Silver Drachm, 4.23 g, 15 mm. Issue of Tlos.
Obv. Helmeted head of Athena right. Rev. Head of Kherei left, wearing kyrbasia, all within incuse square.
Published: Wilhelm Müseler, Lykische Münzen in europäischen Privatsammlungen, no. VI, 46 (this coin listed and illustrated) = Müseler, “Kheriga and Kherẽi in central Lycia and the Xanthos Valley:the rise of a migrant dynasty,” Revue Suisse 98 (2020), no. 6.8.2 (this coin listed and illustrated on pl. 12).
Ex Dr. Kaya Sayar collection = Gorny & Mosch 79, 10/14/1996, lot 247.
NGC graded CHOICE VF, Strike 3/5, Surface 4/5, Müseler reference noted on label.

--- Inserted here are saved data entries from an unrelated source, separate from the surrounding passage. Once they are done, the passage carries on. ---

Definition outputs : gmap string value :=
      list_to_map [
        ("resource_group_name", VStr (named "rg-guiworld-database-"));
        ("location", VStr (spoke_location var));
        ("vnet_name", VStr (named "vnet-guiworld-database-"));
        ("vnet_id", VStr (az_id az "azurerm_virtual_network.database_spoke"));
        ("vnet_address_space", strings [spoke_vnet_address_space var]);
        ("database_subnet_id", VStr (az_id az "azurerm_subnet.database"));
        ("database_subnet_address_prefix", VStr (database_subnet_address_prefix var));
        ("postgresql_server_name", VStr (named "psql-guiworld-"));
        ("postgresql_server_id", VStr (az_id az "azurerm_postgresql_flexible_server.main"));
        ("postgresql_server_fqdn",
          VStr (az_fqdn az "azurerm_postgresql_flexible_server.main"));
        ("postgresql_version", VStr (postgresql_version var));
        ("database_name", VStr (database_name var));
        ("additional_database_names",
          strings (Terraform.toset (additional_databases var)));
        ("database_admin_username", VStr (database_admin_username var));
        ("database_connection_string",
          VStr ("Host=" +:+ az_fqdn az "azurerm_postgresql_flexible_server.main"
                +:+ ";Database=" +:+ database_name var
                +:+ ";Username=" +:+ database_admin_username var
                +:+ ";SSL Mode=Require"));
        ("nsg_id", VStr (az_id az "azurerm_network_security_group.database"));
        ("private_dns_zone_linked", VBool true);
        ("password_stored_in_keyvault", VBool (store_password_in_keyvault var));
        ("keyvault_secret_names",
          if store_password_in_keyvault var
          then strings ["database-admin-password"; "database-connection-string"]
          else strings []);
        ("hub_connection", VObj [
           ("hub_vnet_id", VStr (hub_vnet_id hub));
           ("hub_resource_group", VStr (hub_resource_group_name hub));
           ("peering_spoke_to_hub", VStr "peer-database-to-hub");
           ("peering_hub_to_spoke", VStr "peer-hub-to-database");
           ("dns_zone_linked", VStr (postgres_private_dns_zone_name hub)) ]);
        ("generated_admin_password",
          if decide (database_admin_password var ≠ "") then VNull else VStr db_admin) ].
End Resources.

  (** A run.  Variable validation comes first.  Then the data sources are
      read: both remote states take their path from a variable, so they are
      read while planning, and every reference to their outputs is resolved
      then.  Resources are created only when all of this succeeded. *)
Definition apply (states : gmap string (gmap string value))
    : result (list resource * gmap string value) :=
    _ ← validate;
    o ← read_state states (hub_state_path var);
    hub ← read_hub o;
    keyvault ←
      mapM id (Terraform.count (if store_password_in_keyvault var then 1 else 0)
                 (fun _ => read_state states (keyvault_state_path var)));
    rs ← resources hub keyvault;
    Ok (rs, outputs hub).
End Config.

End DatabaseSpoke.
Lemma getPointsForActivity_unknown (type : string) :
  type ∉ ActivityType_values ->
  type ∉ objectPrototypeKeys ->
  getPointsForActivity type = JNum 0.
Proof.
  intros Hun Hproto. unfold getPointsForActivity, pointsMap_get.
  assert (assoc type pointsMap = None) as ->.
  { unfold pointsMap. simpl.
    repeat (case_eqb type; [exfalso; apply Hun; compute_done|]).
    reflexivity. }
  rewrite bool_decide_eq_false_2 by exact Hproto. reflexivity.
Qed.

(** An unknown type that names a member of [Object.prototype] does not
    even get 0 points. *)
Lemma getPointsForActivity_inherited :
  getPointsForActivity "toString" = JInherited "toString".
Proof. reflexivity. Qed.

Lemma recordActivity_unknown_type userId type md date now db user :
  users db !! userId = Some user ->
  type ∉ ActivityType_values ->
  recordActivity userId type md date now db
  = Err (MongooseValidationError "type").
Proof.
  intros Hu Hun. unfold recordActivity, ActivityEvent_create. rewrite Hu.
  rewrite bool_decide_eq_false_2 by exact Hun. reflexivity.
Qed.

(** C8, as stated, fails: for a type outside the table
    [getPointsForActivity] does answer 0, but the ledger's schema
    restricts [type] to the six known values, so the event is rejected
    and [recordActivity] stores nothing. *)
Lemma recordActivity_unknown_type_counterexample :
  getPointsForActivity "daily_bonus" = JNum 0 /\
  recordActivity "u1" "daily_bonus" None 1000 1000
    (exampleDb defaultGamification [])
  = Err (MongooseValidationError "type").
Proof. split; reflexivity. Qed.
(** A name without a double quote is found again in front of the quote
    that closes it. *)
Lemma quoted_name_inj (f f' x y : string) :
  includes f dquote = false ->
  includes f' dquote = false ->
  (f ++ dquote ++ x)%string = (f' ++ dquote ++ y)%string ->
  f = f' /\ x = y.
Proof.
  unfold dquote. revert f'.
  induction f as [| a f IH]; intros [| a' f'] Hf Hf' Heq.
  - simpl in Heq. inversion Heq. now split.
  - cbn [includes] in Hf'. apply orb_false_elim in Hf' as [Hq _].
    rewrite prefix_one in Hq. simpl in Heq. inversion Heq; subst.
    now rewrite Ascii.eqb_refl in Hq.
  - cbn [includes] in Hf. apply orb_false_elim in Hf as [Hq _].
    rewrite prefix_one in Hq. simpl in Heq. inversion Heq; subst.
    now rewrite Ascii.eqb_refl in Hq.
  - cbn [includes] in Hf, Hf'.
    apply orb_false_elim in Hf as [_ Hf].
    apply orb_false_elim in Hf' as [_ Hf'].
    simpl in Heq. inversion Heq; subst.
    destruct (IH f' Hf Hf' H1) as [-> ->]. now split.
Qed.

Lemma quoteFiles_cons (f : string) (r : list string) :
  quoteFiles (f :: r)
  = (dquote ++ f ++ dquote
       ++ match r with
          | [] => ""
          | _ :: _ => " " ++ quoteFiles r
          end)%string.
Proof.
  unfold quoteFiles. destruct r as [| g r'].
  - cbn [map join]. now rewrite append_empty_r.
  - cbn [map]. rewrite join_cons by discriminate.
    now rewrite !append_assoc.
Qed.

(** X13. The command names the files given.  Two file lists whose names
    hold no double quote give the same command only when they are the same
    list. *)
Theorem quoteFiles_injective (files files' : list string) :
  Forall (fun f => includes f dquote = false) files ->
  Forall (fun f => includes f dquote = false) files' ->
  quoteFiles files = quoteFiles files' ->
  files = files'.
Proof.
  intros Hall. revert files'.
  induction Hall as [| f r Hf Hr IH]; intros files' Hall' Heq.
  - destruct files' as [| f' r']; [reflexivity |].
    rewrite quoteFiles_cons in Heq. discriminate Heq.
  - destruct Hall' as [| f' r' Hf' Hr'].
    + rewrite quoteFiles_cons in Heq. discriminate Heq.
    + rewrite !quoteFiles_cons in Heq.
      unfold dquote at 1 3 in Heq. cbn [append] in Heq.
      inversion Heq as [Heq']. clear Heq.
      apply quoted_name_inj in Heq' as [-> Htail]; try assumption.
      f_equal.
      destruct r as [| g r1]; destruct r' as [| g' r1'];
        try reflexivity; try discriminate Htail.
      apply IH; [assumption |]. now inversion Htail.
Qed.
(** X21. Opening the link dialog on a file whose expiration is reached
    and saving it as it opened removes the expiration: the hours field
    shows 0, which counts as empty, and the file, public now, is returned
    by [getPublicFile] at every time from then on. Its protection is as
    before. *)
Theorem saveDialog_on_expired_file_removes_expiry
    (origin fileId : string) (w : World) (f : FileData.t) (e opened saved : Z) :
  fileDocs w !! fileId = Some f ->
  FileData.expiresAt f = Some e ->
  e <= opened ->
  let d := openShareModal f opened in
  let w' := world (saveDialog origin (FileData.userId f) (fileId, f) d saved w) in
  Dialog.expirationHours d = Some 0%Q
  /\ exists f',
       fileDocs w' !! fileId = Some f'
       /\ FileData.expiresAt f' = None
       /\ FileData.isPublic f' = true
       /\ FileData.isPasswordProtected f' = FileData.isPasswordProtected f
       /\ FileData.password f' = FileData.password f
       /\ forall t, getPublicFile fileId t w' = (Returned (Some (fileId, f')), w').
Proof.
  intros Hf He Hpast d w'.
  assert (Hhours : Dialog.expirationHours d = Some 0%Q).
  { unfold d, openShareModal. cbn [Dialog.expirationHours]. rewrite He.
    pose proof (ceilDiv_bounds (e - opened) (1000 * 60 * 60) ltac:(lia)).
    replace (Z.max 0 (ceilDiv (e - opened) (1000 * 60 * 60))) with 0 by lia.
    reflexivity. }
  split; [exact Hhours |].
  set (options := Some (shareOptions f (Dialog.expirationHours d)
                          (Dialog.passwordProtect d) (Dialog.password d))).
  assert (Hpw : opt_password options = None) by apply shareOptions_of_opened_dialog.
  assert (Hexp : opt_expiresIn options = Null).
  { unfold options. cbn [opt_expiresIn shareOptions Options.expiresIn].
    rewrite Hhours, He. reflexivity. }
  subst w'. rewrite (saveDialog_world _ _ _ _ _ _ Hf) by
    (apply storable_without_hours; left; exact Hexp).
  fold options.
  set (f' := UpdateData.apply (updateData (zoneOf w) options saved) f).
  assert (Hnone : FileData.expiresAt f' = None)
    by (cbn; rewrite updateData_expiresAt, Hexp; reflexivity).
  assert (Hpub : FileData.isPublic f' = true) by (cbn; apply updateData_isPublic).
  exists f'. cbn [fileDocs].
  split; [apply lookup_insert_eq |]. split; [exact Hnone |]. split; [exact Hpub |].
  split; [unfold f'; rewrite updateData_isPasswordProtected, Hpw; reflexivity |].
  split; [unfold f'; rewrite updateData_password, Hpw; reflexivity |].
  intros t. rewrite getPublicFile_unfold. cbn [fileDocs].
  rewrite lookup_insert_eq, Hpub, Hnone. reflexivity.
Qed.
(** X8. An image entry of the registry that is a mapping is looked up: the
    accelerator builder passes its [framework], the region, its [version]
    and its [additional_args] to the image lookup and takes the result; an
    exception of the lookup is raised as it is, and an entry without
    [additional_args] ends in [TypeError]. *)
Theorem trainium_image_lookup (env : Env) (d spec : dict)
    (region_name dir : string) (st : state) :
  env_clone env (field_or_none d "neuron_dist_repo") dir = None ->
  Py.assoc "neuron_image" d = Some (VDict spec) ->
  let out := _configure_trainium_args env (VDict d) region_name dir st in
  let st' := logged st [EvClone (field_or_none d "neuron_dist_repo") dir] in
  (forall kw,
     Py.assoc "additional_args" spec = Some (VDict kw) ->
     out = (st',
            match env_retrieve env (field_or_none spec "framework") region_name
                               (field_or_none spec "version") kw with
            | Ok image =>
                Ok (mkDeviceArgs
                      (mkSourceCode (Some (PyStr.path_join dir "examples"))
                                    (Some "training_orchestrator.py") None)
                      image (Torchrun None))
            | Raise e => Raise e
            end)) /\
  (Py.assoc "additional_args" spec = None -> out = (st', Raise TypeError)).
Proof.
  intros Hclone Himage. cbv zeta.
  unfold _configure_trainium_args, clone. run_step.
  unfold field_or_none in *. rewrite Hclone, Himage. simpl. split.
  - intros kw Hkw. rewrite Hkw. simpl.
    destruct (env_retrieve env
                match Py.assoc "framework" spec with
                | Some v => v | None => VNone end
                region_name
                match Py.assoc "version" spec with
                | Some v => v | None => VNone end kw); reflexivity.
  - intros Hkw. rewrite Hkw. reflexivity.
Qed.

Lemma gpu_args_clone_precedes_validation_witness :
  _configure_gpu_args offline_env registry_cfg "us-west-2" (VDict [])
    "/tmp/training_" (init (mkCompute (Some "ml.p4d.24xlarge") VNone))
  = (mkState (mkCompute (Some "ml.p4d.24xlarge") VNone)
       [EvClone (VStr "https://example.com/fork.git") "/tmp/training_"],
     Raise (External "clone failed")).
Proof.
  apply (proj1 (gpu_args_clone_precedes_validation offline_env registry_cfg
                  (VDict []) "us-west-2" "/tmp/training_"
                  (External "clone failed")
                  (init (mkCompute (Some "ml.p4d.24xlarge") VNone)))
               "https://example.com/fork.git").
  - reflexivity.
  - discriminate.
  - reflexivity.
Defined.

Lemma trainium_image_lookup_witness :
  _configure_trainium_args friendly_env (VDict lookup_registry) "us-west-2"
    "/tmp/training_" (init (mkCompute (Some "ml.trn1.32xlarge") (VInt 1)))
  = (mkState (mkCompute (Some "ml.trn1.32xlarge") (VInt 1))
       [EvClone (VStr "https://example.com/neuron.git") "/tmp/training_"],
     Ok (mkDeviceArgs
           (mkSourceCode (Some (PyStr.path_join "/tmp/training_" "examples"))
                         (Some "training_orchestrator.py") None)
           "image" (Torchrun None))).
Proof.
  apply (proj1 (trainium_image_lookup friendly_env lookup_registry
                  [("framework", VStr "pytorch"); ("version", VStr "1.13");
                   ("additional_args",
                    VDict [("container_version", VStr "v1")])]
                  "us-west-2" "/tmp/training_"
                  (init (mkCompute (Some "ml.trn1.32xlarge") (VInt 1)))
                  eq_refl eq_refl)
               [("container_version", VStr "v1")]).
  reflexivity.
Defined.

(** ** The recipe loader *)

(** X9. A reference that ends in [.yaml] is a file or a URL: the loader
    copies the local file when there is one, fetches the URL otherwise, and
    returns the loaded recipe merged with the overrides.  A failed fetch is
    the usage error that carries the reference and the cause.  In no case
    is the registry read or a repository cloned. *)
Theorem load_yaml_reference (env : Env) (ref : string)
    (overrides cfg : option value) (st : state) :
  PyStr.endswith ".yaml" ref = true ->
  let over := match overrides with Some o => o | None => VDict [] end in
  let loaded := match env_load_yaml env ref with
                | Ok r => Ok (merge r over)
                | Raise e => Raise e
                end in
  let out := _load_base_recipe env ref overrides cfg st in
  (env_isfile env ref = true ->
     out = (logged st [EvCopyRecipe ref; EvLoadYaml ref], loaded)) /\
  (forall msg,
     env_isfile env ref = false -> env_urlretrieve env ref = Some msg ->
     out = (logged st [EvUrlRetrieve ref],
            Raise (ValueError ("Could not fetch the provided recipe " ++ ref
                               ++ ": exception " ++ msg)))) /\
  (env_isfile env ref = false -> env_urlretrieve env ref = None ->
     out = (logged st [EvUrlRetrieve ref; EvLoadYaml ref], loaded)).
Proof.
  intros Hyaml. cbv zeta. unfold _load_base_recipe. rewrite Hyaml.
  split; [|split].
  - intros Hfile. rewrite Hfile. run_step. unfold logged.
    rewrite <- app_assoc. simpl.
    destruct (env_load_yaml env ref); reflexivity.
  - intros msg Hfile Hurl. rewrite Hfile. run_step. rewrite Hurl. reflexivity.
  - intros Hfile Hurl. rewrite Hfile. run_step. rewrite Hurl. simpl.
    unfold logged. rewrite <- app_assoc. simpl.
    destruct (env_load_yaml env ref); reflexivity.
Qed.

Lemma load_yaml_reference_witness :
  _load_base_recipe offline_env "https://example.com/r.yaml" None None
    (init (mkCompute (Some "ml.p4d.24xlarge") VNone))
  = (mkState (mkCompute (Some "ml.p4d.24xlarge") VNone)
       [EvUrlRetrieve "https://example.com/r.yaml"],
     Raise (ValueError ("Could not fetch the provided recipe "
                        ++ "https://example.com/r.yaml"
                        ++ ": exception " ++ "connection refused"))).
Proof.
  apply (proj1 (proj2 (load_yaml_reference offline_env
                         "https://example.com/r.yaml" None None
                         (init (mkCompute (Some "ml.p4d.24xlarge") VNone))
                         eq_refl))
               "connection refused"); reflexivity.
Defined.

(** X10. A reference that does not end in [.yaml] is the name of a recipe
    of the launcher repository: the loader clones that repository (taken
    from [TRAINING_LAUNCHER_GIT] or from the registry) into a fresh
    directory and looks for [recipes_collection/recipes/<name>.yaml] in it.
    A failed clone raises its exception; a name without a file is the
    usage error that names it; otherwise the file is loaded and merged
    with the overrides. *)
Theorem load_named_recipe (env : Env) (name : string)
    (overrides : option value) (cfg : value) (repo : value) (st : state) :
  PyStr.endswith ".yaml" name = false ->
  env_or_cfg env "TRAINING_LAUNCHER_GIT" cfg "launcher_repo" = Ok repo ->
  let dir := env_tmpdir env "launcher_" in
  let path :=
    PyStr.path_join
      (PyStr.path_join (PyStr.path_join dir "recipes_collection") "recipes")
      (name ++ ".yaml") in
  let over := match overrides with Some o => o | None => VDict [] end in
  let out := _load_base_recipe env name overrides (Some cfg) st in
  (forall e,
     env_clone env repo dir = Some e ->
     out = (logged st [EvMkTempDir "launcher_"; EvClone repo dir], Raise e)) /\
  (env_clone env repo dir = None -> env_isfile env path = false ->
     out = (logged st [EvMkTempDir "launcher_"; EvClone repo dir],
            Raise (ValueError ("Recipe " ++ name ++ " not found.")))) /\
  (env_clone env repo dir = None -> env_isfile env path = true ->
     out = (logged st [EvMkTempDir "launcher_"; EvClone repo dir;
                       EvCopyRecipe path; EvLoadYaml path],
            match env_load_yaml env path with
            | Ok r => Ok (merge r over)
            | Raise e => Raise e
            end)).
Proof.
  intros Hyaml Hrepo. cbv zeta. unfold _load_base_recipe, clone.
  rewrite Hyaml. run_step. rewrite Hrepo. simpl.
  split; [|split].
  - intros e Hclone. rewrite Hclone. unfold logged.
    rewrite <- app_assoc. reflexivity.
  - intros Hclone Hfile. rewrite Hclone. simpl. rewrite Hfile.
    unfold logged. rewrite <- app_assoc. reflexivity.
  - intros Hclone Hfile. rewrite Hclone. simpl. rewrite Hfile. simpl.
    unfold logged. rewrite <- !app_assoc. simpl.
    destruct (env_load_yaml env _); reflexivity.
Qed.
(** [strconv.ParseUint(s, base, bitSize)] for an explicit base (2 to 36):
    no sign, no prefix and no underscore is accepted.  The package calls it
    with bases 16 and 10 only; base 0 (prefix detection) is outside this
    model and reported as [ErrBase]. *)
Definition ParseUint (s : string) (base bitSize : Z) : Z * option error :=
  let fn := "ParseUint" in
  if String.eqb s "" then (0, Some (ErrSyntax fn s))
  else if negb ((2 <=? base) && (base <=? 36)) then (0, Some (ErrBase fn s))
  else
    let bitSize := if bitSize =? 0 then 64 else bitSize in
    if (bitSize <? 0) || (64 <? bitSize) then (0, Some (ErrBitSize fn s))
    else
      let maxVal := wrap64 (wrap64 (Z.shiftl 1 bitSize) - 1) in
      parse_loop fn s base maxVal (cutoff base) 0 s.

(** ["0123456789abcdefghijklmnopqrstuvwxyz"[d]] *)
Definition digit_byte (d : Z) : ascii :=
  if d <? 10 then byte_of (48 + d) else byte_of (97 + (d - 10)).

(** The digit loop of [fmt]'s [fmtInteger] and of [formatBits] in base 16:
    [for u >= 16 { buf[i] = digits[u&0xF]; u >>= 4 }; buf[i] = digits[u]],
    writing from the end of the buffer.  A [uint64] has at most 16 digits,
    which bounds the loop. *)
Fixpoint hex_loop (fuel : nat) (u : Z) (buf : string) : string :=
  match fuel with
  | O => buf
  | S fuel' =>
      if 16 <=? u
      then hex_loop fuel' (Z.shiftr u 4) (String (digit_byte (Z.land u 15)) buf)
      else String (digit_byte u) buf
  end.

(** [strconv.FormatUint(u, 16)], which is also [fmt.Sprintf("%x", u)]. *)
Definition FormatUint16 (u : Z) : string := hex_loop 16 u "".

(** [fmt.Sprintf("%016x", u)]: zeros on the left up to 16 bytes. *)
Definition Sprintf_016x (u : Z) : string :=
  let s := FormatUint16 u in
  repeat_byte "0"%char (16 - String.length s) +:+ s.

(** [fmt.Sprintf("%x", v)] for a signed integer: a minus sign and the
    digits of the magnitude when [v] is negative. *)
Definition Sprintf_x_signed (v : Z) : string :=
  if v <? 0 then String "-"%char (FormatUint16 (- v)) else FormatUint16 v.

End Strconv.

(* ===================================================================== *)
(** * context.go                                                         *)
(* ===================================================================== *)

Import GoString Strconv.

Definition flagUnsampled : Z := 0.
Definition flagSampled : Z := 1.
Definition flagDebug : Z := 2.
Definition flagFirehose : Z := 8.

(** [TraceID]: the unique 128-bit identifier of a trace. *)
Record TraceID : Type := mkTraceID { High : Z; Low : Z }.

Definition uint64_range (x : Z) : Prop := 0 <= x < 2 ^ 64.

Definition TraceID_wf (t : TraceID) : Prop :=
  uint64_range (High t) /\ uint64_range (Low t).

Definition TraceID_String (t : TraceID) : string :=
  if High t =? 0 then FormatUint16 (Low t)
  else FormatUint16 (High t) +:+ Sprintf_016x (Low t).

Definition TraceIDFromString (s : string) : TraceID * option error :=
  let len := String.length s in
  if (32 <? len)%nat then (mkTraceID 0 0, Some (errTraceIDTooLong s))
  else if (16 <? len)%nat then
    let hiLen := (len - 16)%nat in
    match ParseUint (slice_to hiLen s) 16 64 with
    | (_, Some err) => (mkTraceID 0 0, Some err)
    | (hi, None) =>
        match ParseUint (slice_from hiLen s) 16 64 with
        | (_, Some err) => (mkTraceID 0 0, Some err)
        | (lo, None) => (mkTraceID hi lo, None)
        end
    end
  else
    match ParseUint s 16 64 with
    | (_, Some err) => (mkTraceID 0 0, Some err)
    | (lo, None) => (mkTraceID 0 lo, None)
    end.

Definition TraceID_IsValid (t : TraceID) : bool :=
  negb (High t =? 0) || negb (Low t =? 0).

Definition SpanID_String (s : Z) : string := FormatUint16 s.

Definition SpanIDFromString (s : string) : Z * option error :=
  if (16 <? String.length s)%nat then (0, Some (errSpanIDTooLong s))
  else
    match ParseUint s 16 64 with
    | (_, Some err) => (0, Some err)
    | (id, None) => (id, None)
    end.


(** ** Sampling state *)

(** [atomic.Int32]: the cell is its current value; another goroutine may
    store into it between two operations of this one. *)
Module Atomic.

(** [CAS(old, new)] on a cell holding [cur]: the new content and whether it
    swapped. *)
Definition CAS (cur old new : Z) : Z * bool :=
  if cur =? old then (new, true) else (cur, false).

(** [for !swapped { old := Load(); swapped = CAS(old, f(old)) }] on a cell
    holding [cur].  [env] lists the values that other goroutines store
    between the [Load] and the [CAS] of the successive iterations; once it
    is exhausted nothing interferes any more. *)
Fixpoint cas_loop (f : Z -> Z) (env : list Z) (cur : Z) : Z :=
  let old := cur in
  match env with
  | [] => (CAS cur old (f old)).1
  | v :: env' =>
      let '(cur', swapped) := CAS v old (f old) in
      if swapped then cur' else cas_loop f env' cur'
  end.

End Atomic.

(** Only the lower 8 bits of [_flags] are used. *)
Record samplingState : Type := mkSamplingState { _flags : Z }.

Definition setFlag_under (env : list Z) (s : samplingState) (newFlag : Z) : samplingState :=
  mkSamplingState (Atomic.cas_loop (fun old => Z.lor old newFlag) env (_flags s)).

Definition resetFlag_under (env : list Z) (s : samplingState) (newFlag : Z) : samplingState :=
  mkSamplingState (Atomic.cas_loop (fun old => Z.ldiff old newFlag) env (_flags s)).

(** The same with no other goroutine writing meanwhile. *)
Definition setFlag (s : samplingState) (newFlag : Z) : samplingState :=
  setFlag_under [] s newFlag.

Definition resetFlag (s : samplingState) (newFlag : Z) : samplingState :=
  resetFlag_under [] s newFlag.

Definition setSampled (s : samplingState) := setFlag s flagSampled.
Definition resetSampled (s : samplingState) := resetFlag s flagSampled.
Definition setDebugAndSampled (s : samplingState) := setFlag s (Z.lor flagDebug flagSampled).
Definition setFirehose (s : samplingState) := setFlag s flagFirehose.
Definition resetFlags (_ : samplingState) := mkSamplingState flagUnsampled.
Definition setFlags (_ : samplingState) (flags : Z) := mkSamplingState flags.

(** [byte(s._flags.Load())] *)
Definition flags (s : samplingState) : Z := _flags s mod 256.

Definition isSampled (s : samplingState) : bool :=
  Z.land (_flags s) flagSampled =? flagSampled.
Definition isDebug (s : samplingState) : bool :=
  Z.land (_flags s) flagDebug =? flagDebug.
Definition isFirehose (s : samplingState) : bool :=
  Z.land (_flags s) flagFirehose =? flagFirehose.

(** ** Span contexts *)

Definition loc : Type := positive.

(** The objects that span contexts point to: sampling states, shared by the
    spans of a trace, and baggage maps. *)
Record Heap : Type := mkHeap {
  states : gmap loc samplingState;
  maps : gmap loc (gmap string string)
}.

Definition empty_heap : Heap := mkHeap ∅ ∅.

Record SpanContext : Type := mkSpanContext {
  traceID : TraceID;
  spanID : Z;
  parentID : Z;
  baggage : option loc;              (* [None] is the nil map *)
  debugID : string;
  samplingState_ptr : option loc     (* [None] is the nil pointer *)
}.

Definition emptyContext : SpanContext :=
  mkSpanContext (mkTraceID 0 0) 0 0 None "" None.

(** [*c.samplingState]; [None] when the pointer is nil (Go panics). *)
Definition deref_state (h : Heap) (c : SpanContext) : option samplingState :=
  l ← samplingState_ptr c; states h !! l.

(** The key/value pairs of [c.baggage]; a nil map reads as the empty map. *)
Definition baggage_items (h : Heap) (c : SpanContext) : gmap string string :=
  match baggage c with
  | None => ∅
  | Some l => default ∅ (maps h !! l)
  end.

Definition new_state (h : Heap) (s : samplingState) : loc * Heap :=
  let l := fresh (dom (states h)) in
  (l, mkHeap (<[l := s]> (states h)) (maps h)).

Definition new_map (h : Heap) (m : gmap string string) : loc * Heap :=
  let l := fresh (dom (maps h)) in
  (l, mkHeap (states h) (<[l := m]> (maps h))).

Definition SpanContext_IsSampled (h : Heap) (c : SpanContext) : option bool :=
  isSampled <$> deref_state h c.

Definition SpanContext_IsDebug (h : Heap) (c : SpanContext) : option bool :=
  isDebug <$> deref_state h c.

This drachm struck by Kherei, a dynast whose power seems to have been centered on the important city of Xanthos, illustrates well Lycia’s placement at a political and cultural crossroads between the Greece in the west and the Achaemenid Persian Empire in the East. The obverse imitates the head of Athena found on Athenian tetradrachms, which served as the money of the Delian League and circulated widely in Asia Minor and the Near East. At the same time, the reverse portrait of Kherei shows him wearing a Persian tiara, the traditional headgear of a satrap although there is no clear evidence that the dynast held this position in the Achaemenid administration. Its combination with a laurel wreath—an attribute suitable for a god—suggests that both attributes served more as borrowed emblems of power rather than as indicators of official status.